It transpired that more than just the news had been passed around.
Visiting each of Drysdale’s main supporters individually, Gates had induced six of them to respectively wager considerable sums of money on the girl at the same odds offered by his wife. Nor had the gambling on the event been restricted to them. Apart from the multitude of transactions being carried out all over the town and which were not connected to the actual participants, Gates had men going around taking bets from anybody who wished to accept the odds. Having been approached, without his official status being exposed, Cole had mentioned the matter to Rymer. Both were experienced peace officers and, sensing something suspicious might be afoot, they had visited the businessmen known to support Drysdale. Collecting the mayor and those of his adherents who were involved, on learning the extent of the wagering, they had come to the Hickok Hotel where Calamity had taken a room. On being informed of the reason for the visit, its proprietor had offered the privacy of her living quarters in which to discuss the matter.
‘I don’t see you backing off, anyway, Calam,’ Agnes stated. ‘Not if all Jim has told me about you is true.’
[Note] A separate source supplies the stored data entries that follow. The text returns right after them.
(** what an accepted request does to one alert *)
Lemma hub_upserted u h sys name : up_overwrite u = true → truthy (up_name u) = true → up_systems u ≠ [] →
  hub_step h (Upserted u) sys name =
  if String.eqb name (up_name u) && bool_decide (sys ∈ up_systems u) then Some (up_value u, up_min u) else h sys name.
Proof.
  intros Ho Hn Hs. unfold hub_step, UpsertUserAlerts. rewrite Hn, Ho. destruct (up_systems u) as [|x l]; [done|].
  cbn. by rewrite andb_true_r.
Qed.
Lemma hub_deleted d h sys name : truthy (del_name d) = true → del_systems d ≠ [] →
  hub_step h (Deleted d) sys name =
  if String.eqb name (del_name d) && bool_decide (sys ∈ del_systems d) then None else h sys name.
Proof.
  intros Hn Hs. unfold hub_step, DeleteUserAlerts. rewrite Hn. by destruct (del_systems d).
Qed.

(** ** Theorems: one switch *)

(** the requests that switch changes leave behind, for one system *)
Definition upsert_of (c : content) : upsert := {|
  up_name := alertKey c; up_value := value c; up_min := min c; up_systems := [system c]; up_overwrite := true |}.
Definition deletion_of (c : content) : deletion := {| del_name := alertKey c; del_systems := [system c] |}.
Definition request_of (b : bool) (c : content) : sent :=
  if b then Upserted (upsert_of c) else Deleted (deletion_of c).

(** the request of the last change, made at [now], is pending, and the other timer is due before *)
Definition pending (now : Z) (b : bool) (c : content) (t : timers) : Prop :=
  let due := now + alertDebounce in
  if b then timeout (upsertAlerts t) = Some (upsert_of c, due)
            ∧ ∀ d due', timeout (deleteAlerts t) = Some (d, due') → due' < due
  else timeout (deleteAlerts t) = Some (deletion_of c, due)
       ∧ ∀ u due', timeout (upsertAlerts t) = Some (u, due') → due' < due.
(** no timer is due later than the waiting time after [now] *)
Definition due_by (now : Z) (t : timers) : Prop :=
  (∀ u due, timeout (upsertAlerts t) = Some (u, due) → due ≤ now + alertDebounce)
  ∧ (∀ d due, timeout (deleteAlerts t) = Some (d, due) → due ≤ now + alertDebounce).

Lemma pending_due_by now b c t : pending now b c t → due_by now t.
Proof.
  destruct b; intros [H1 H2]; (split; [intros u due E | intros d due E]); rewrite ?H1 in E;
    first [injection E as <- <-; lia | apply H2 in E; lia].
Qed.

Lemma tick_due_by now now' t : due_by now t → due_by now (tick now' t).2.
Proof.
  intros [Hu Hd]. unfold tick. destruct (debounce_tick now' (upsertAlerts t)) as [u ups] eqn:Eu.
  destruct (debounce_tick now' (deleteAlerts t)) as [d dels] eqn:Ed. cbn.
  assert (∀ A (x x' : debounced A) o, debounce_tick now' x = (o, x') →
    ∀ a due, timeout x' = Some (a, due) → timeout x = Some (a, due)) as Hk.
  { intros A x x' o. unfold debounce_tick. destruct (timeout x) as [[a due]|] eqn:E; [|intros [= <- <-]; congruence].
    destruct (due <=? now'); intros [= <- <-] a' due' Ha; [discriminate Ha | congruence]. }
  split; cbn; [intros a due E; apply (Hu a) | intros a due E; apply (Hd a)]; eapply Hk; eauto.
Qed.

Lemma change_pending now now' allSystems overwrite b c t initial :
  global c = false → due_by now t → now < now' →
  pending now' b c (onCheckedChange now' allSystems overwrite b c t initial).1.2.
Proof.
  intros Hg [Hu Hd] Hn. unfold onCheckedChange, getSystemIds. rewrite Hg. destruct b; cbn.
  - split; [done|]. intros d due E. apply Hd in E. unfold alertDebounce in *. lia.
  - split; [done|]. intros u due E. apply Hu in E. unfold alertDebounce in *. lia.
Qed.

Lemma pending_fires now b c t :
  pending now b c t →
  let due := λ A (x : debounced A), match timeout x with Some (_, d) => d | None => 0 end in
  last (tick (Z.max (due _ (upsertAlerts t)) (due _ (deleteAlerts t))) t).1 = Some (request_of b c).
Proof.
  intros Hp due. unfold tick, debounce_tick, due. clear due.
  destruct b; destruct Hp as [-> Ho].
  - destruct (timeout (deleteAlerts t)) as [[d due']|] eqn:E.
    + specialize (Ho d due' eq_refl). rewrite !(proj2 (Z.leb_le _ _)) by lia. cbn.
      by rewrite (proj2 (Z.ltb_lt _ _)) by lia.
    + by rewrite !(proj2 (Z.leb_le _ _)) by lia.
  - destruct (timeout (upsertAlerts t)) as [[u due']|] eqn:E.
    + specialize (Ho u due' eq_refl). rewrite !(proj2 (Z.leb_le _ _)) by lia. cbn.
      by rewrite (proj2 (Z.ltb_ge _ _)) by lia.
    + by rewrite !(proj2 (Z.leb_le _ _)) by lia.
Qed.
‘No more she would,’ Cole declared in a somber voice. ‘I mind one time she let a gal who she’d caught after trying to rob a stage she was on get the jump on her just so she could find out who was toughest.’
‘She’d whomped me on my head first time we met!’ the red-head pointed out in exculpation, but made no attempt to refute the accusation.96 ‘Anyways, don’t tell me you begrudge a hard working gal a mite of fun, now do you?’
‘Fun!’ yelped one of the businessmen, who had wagered considerably more than was wise upon Calamity being victorious. ‘Is that all you regard this as, fun?’
‘Easy, Barney!’ Drysdale injected soothingly. ‘We’ve all heard tell how Calam can hold up her end in a fight should she need.’
‘Well, yes,’ Barney Josephson admitted, considering and deciding it might be inadvisable to mention there was one occasion when the red-head had suffered a defeat in a fight with another woman.97 ‘But she’s not a trained boxer like Binnie Gates.’
‘I one time took on and whupped a gal’s was reckoned to be woman fist fighting “champeen” of the whole damned world,’ Calamity pointed out, having considerable pride in her prowess in such matters.
‘But was that in a ring and under rules, Calam?’ Agnes inquired, feeling sure such an event would have been accorded considerable mention in the newspapers or magazines which devoted space to highly spiced accounts of the girl’s activities and unable to recollect ever having seen reference to it.
‘Well, no,’ Calamity confessed, grinning a little at the memory. ‘It was tooth ’n’ claw again’ her and a gal who set us to fighting, but I had a cute lil schoolma’am backing my play.’98
‘Boxing in a ring’s different—I should imagine,’ Agnes warned, although the second portion of a statement which began in a fashion suggesting knowledge, or experience in such matters, appeared to have been inserted as an afterthought. ‘I know the exhibitions Mrs. Gates has given while she’s been here have always been against girls who work for her, but from what I’ve s… heard, she’s a competent enough performer.’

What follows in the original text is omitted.